Write the entries out exactly, with the final line being the one containing "(** [JSON.stringify(value, null, 2)]".

» **Data listing**
-------------------------

Definition property (k : string) (j : jsval) : option jsval :=
  match j with JsObj l => member k l | _ => None end.

Definition loadArtifact : script (jsval * string) :=
  match artifact_file with
  | None =>
      Throw (DeploySafetyError (ARTIFACT_PATH +:+ " not found. Run `npm run compile` first."))
  | Some raw =>
      match JSON_parse (utf8 raw) with
      | None => Throw (PlainError "Unexpected token in JSON")
      | Some JsNull => Throw (PlainError "Cannot read properties of null (reading 'abi')")
      | Some j =>
          if falsy_value (property "abi" j) || falsy_value (property "bytecode" j)
          then Throw (DeploySafetyError (ARTIFACT_PATH +:+ " has no ABI/bytecode. Re-run `npm run compile`."))
          else
            match property "abi" j, property "bytecode" j with
            | Some abi, Some (JsStr bytecode) =>
                if String.eqb bytecode "0x"
                then Throw (DeploySafetyError
                       (ARTIFACT_PATH +:+ " has no ABI/bytecode. Re-run `npm run compile`."))
                else Ret (abi, bytecode)
            | _, _ => Throw (PlainError "bytecode is not a string")
            end
      end
  end.

(** [deployContract]: the one call that changes the network. *)
Definition deployContract (account : string) (abi : jsval) (bytecode : string) : script string :=
  act (fun s => let '(r, n) := net_deployContract account abi bytecode (net s) in
                (r, mkDeployState _ n (console s) (written s))).

Definition writeFile (path content : string) : script unit :=
  act (fun s => (inl tt, mkDeployState _ (net s) (console s) (Some (path, content)))).

(** [JSON.stringify(value, null, 2)] of an object whose values are no containers. *)
Definition indented (l : list (string * jsval)) : string :=
  let field kv := "  " +:+ of_utf8 (stringify (JsStr kv.1)) +:+ ": " +:+ of_utf8 (stringify kv.2) in
  "{" +:+ newline +:+ String.concat ("," +:+ newline) (map field l) +:+ newline +:+ "}".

-------------------------

» **Response for this exercise**
Definition property (k : string) (j : jsval) : option jsval :=
  match j with JsObj l => member k l | _ => None end.

Definition loadArtifact : script (jsval * string) :=
  match artifact_file with
  | None =>
      Throw (DeploySafetyError (ARTIFACT_PATH +:+ " not found. Run `npm run compile` first."))
  | Some raw =>
      match JSON_parse (utf8 raw) with
      | None => Throw (PlainError "Unexpected token in JSON")
      | Some JsNull => Throw (PlainError "Cannot read properties of null (reading 'abi')")
      | Some j =>
          if falsy_value (property "abi" j) || falsy_value (property "bytecode" j)
          then Throw (DeploySafetyError (ARTIFACT_PATH +:+ " has no ABI/bytecode. Re-run `npm run compile`."))
          else
            match property "abi" j, property "bytecode" j with
            | Some abi, Some (JsStr bytecode) =>
                if String.eqb bytecode "0x"
                then Throw (DeploySafetyError
                       (ARTIFACT_PATH +:+ " has no ABI/bytecode. Re-run `npm run compile`."))
                else Ret (abi, bytecode)
            | _, _ => Throw (PlainError "bytecode is not a string")
            end
      end
  end.

(** [deployContract]: the one call that changes the network. *)
Definition deployContract (account : string) (abi : jsval) (bytecode : string) : script string :=
  act (fun s => let '(r, n) := net_deployContract account abi bytecode (net s) in
                (r, mkDeployState _ n (console s) (written s))).

Definition writeFile (path content : string) : script unit :=
  act (fun s => (inl tt, mkDeployState _ (net s) (console s) (Some (path, content)))).

(** [JSON.stringify(value, null, 2)] of an object whose values are no containers. *)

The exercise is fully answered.